Wherever a line in the material contains the word "then", copy that line.

▸ RECORDS FOR THE EXERCISE:
----------

(** * cc-skills: the scripts of the frontend-react-component skill

    A shallow embedding of the three Node scripts of
    [skills/frontend-react-component/scripts]:

    - the component scaffolder ([generate-component.js], [createComponent]),
    - the style validator ([validateCSS], [validateFile]),
    - the type generator ([type-generator.ts], [generateFromJSON],
      [generateFromGraphQL], [generateTypeScriptTypes]),

    together with the part of the JavaScript runtime they rely on (strings,
    regular expressions, [String.prototype.replace], JSON values).

    JavaScript strings are sequences of UTF-16 code units; a code unit is a
    number of type [N].  Literals are written with [str]. *)

From Stdlib Require Import NArith String Ascii DecimalString Lia Sorted.
From stdpp Require Import gmap list.

Set Warnings "-register-all".
Local Open Scope N_scope.

(** ** JavaScript strings *)

Module JS.

Abbreviation jsstring := (list N).

Definition str (s : string) : jsstring :=
  List.map N_of_ascii (list_ascii_of_string s).

(** The double quote, which the literals of this file do not contain. *)
Definition dq : jsstring := [34].

(** Line feed, the separator of [split('\n')] and [join('\n')]. *)
Definition LF : N := 10.

Definition inRange (lo hi c : N) : bool := (lo <=? c) && (c <=? hi).

Definition isLower (c : N) : bool := inRange 97 122 c.
Definition isUpper (c : N) : bool := inRange 65 90 c.
Definition isDigit (c : N) : bool := inRange 48 57 c.

(** [\w] of a regular expression without the [u] and [i] flags. *)
Definition isWordChar (c : N) : bool :=
  isLower c || isUpper c || isDigit c || (c =? 95).

(** WhiteSpace and LineTerminator of ECMAScript: the characters that
    [String.prototype.trim] removes and that [\s] matches. *)
Definition isWhiteSpace (c : N) : bool :=
  inRange 9 13 c || (c =? 32) || (c =? 160) || (c =? 5760)
  || inRange 8192 8202 c || (c =? 8232) || (c =? 8233) || (c =? 8239)
  || (c =? 8287) || (c =? 12288) || (c =? 65279).

Fixpoint eqs (a b : jsstring) : bool :=
  match a, b with
  | [], [] => true
  | x :: a', y :: b' => (x =? y) && eqs a' b'
  | _, _ => false
  end.

(** [s.startsWith(p)] *)
Fixpoint startsWith (p s : jsstring) : bool :=
  match p with
  | [] => true
  | x :: p' =>
      match s with
      | [] => false
      | y :: s' => (x =? y) && startsWith p' s'
      end
  end.

(** [s.includes(p)] *)
Fixpoint includes (p s : jsstring) : bool :=
  startsWith p s ||
  match s with
  | [] => false
  | _ :: s' => includes p s'
  end.

(** [s.split(sep)] for a separator of one code unit (['\n'], ['{']). *)
Fixpoint split (sep : N) (s : jsstring) : list jsstring :=
  match s with
  | [] => [[]]
  | c :: s' =>
      if c =? sep then [] :: split sep s'
      else match split sep s' with
           | piece :: rest => (c :: piece) :: rest
           | [] => [[c]]
           end
  end.

(** [pieces.join(sep)] *)
Fixpoint join (sep : jsstring) (pieces : list jsstring) : jsstring :=
  match pieces with
  | [] => []
  | [p] => p
  | p :: rest => p ++ sep ++ join sep rest
  end.

Fixpoint trimStart (s : jsstring) : jsstring :=
  match s with
  | c :: s' => if isWhiteSpace c then trimStart s' else s
  | [] => []
  end.

Definition trimEnd (s : jsstring) : jsstring := rev (trimStart (rev s)).

(** [s.trim()] *)
Definition trim (s : jsstring) : jsstring := trimEnd (trimStart s).

(** [s.toLowerCase()].  Exact on code units below 128; the Unicode case
    mapping of the other code units is not modelled (they are left as they
    are), and the statements that depend on it are about ASCII names. *)
Definition lowerChar (c : N) : N := if isUpper c then c + 32 else c.
Definition toLowerCase (s : jsstring) : jsstring := List.map lowerChar s.

(** Decimal rendering of a non-negative integer, as [String(n)] gives it. *)
Definition natToString (n : nat) : jsstring :=
  str (NilEmpty.string_of_uint (Nat.to_uint n)).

----------

▸ RESPONSE TO THE TASK:
      if c =? sep then [] :: split sep s'
  | c :: s' => if isWhiteSpace c then trimStart s' else s
Definition lowerChar (c : N) : N := if isUpper c then c + 32 else c.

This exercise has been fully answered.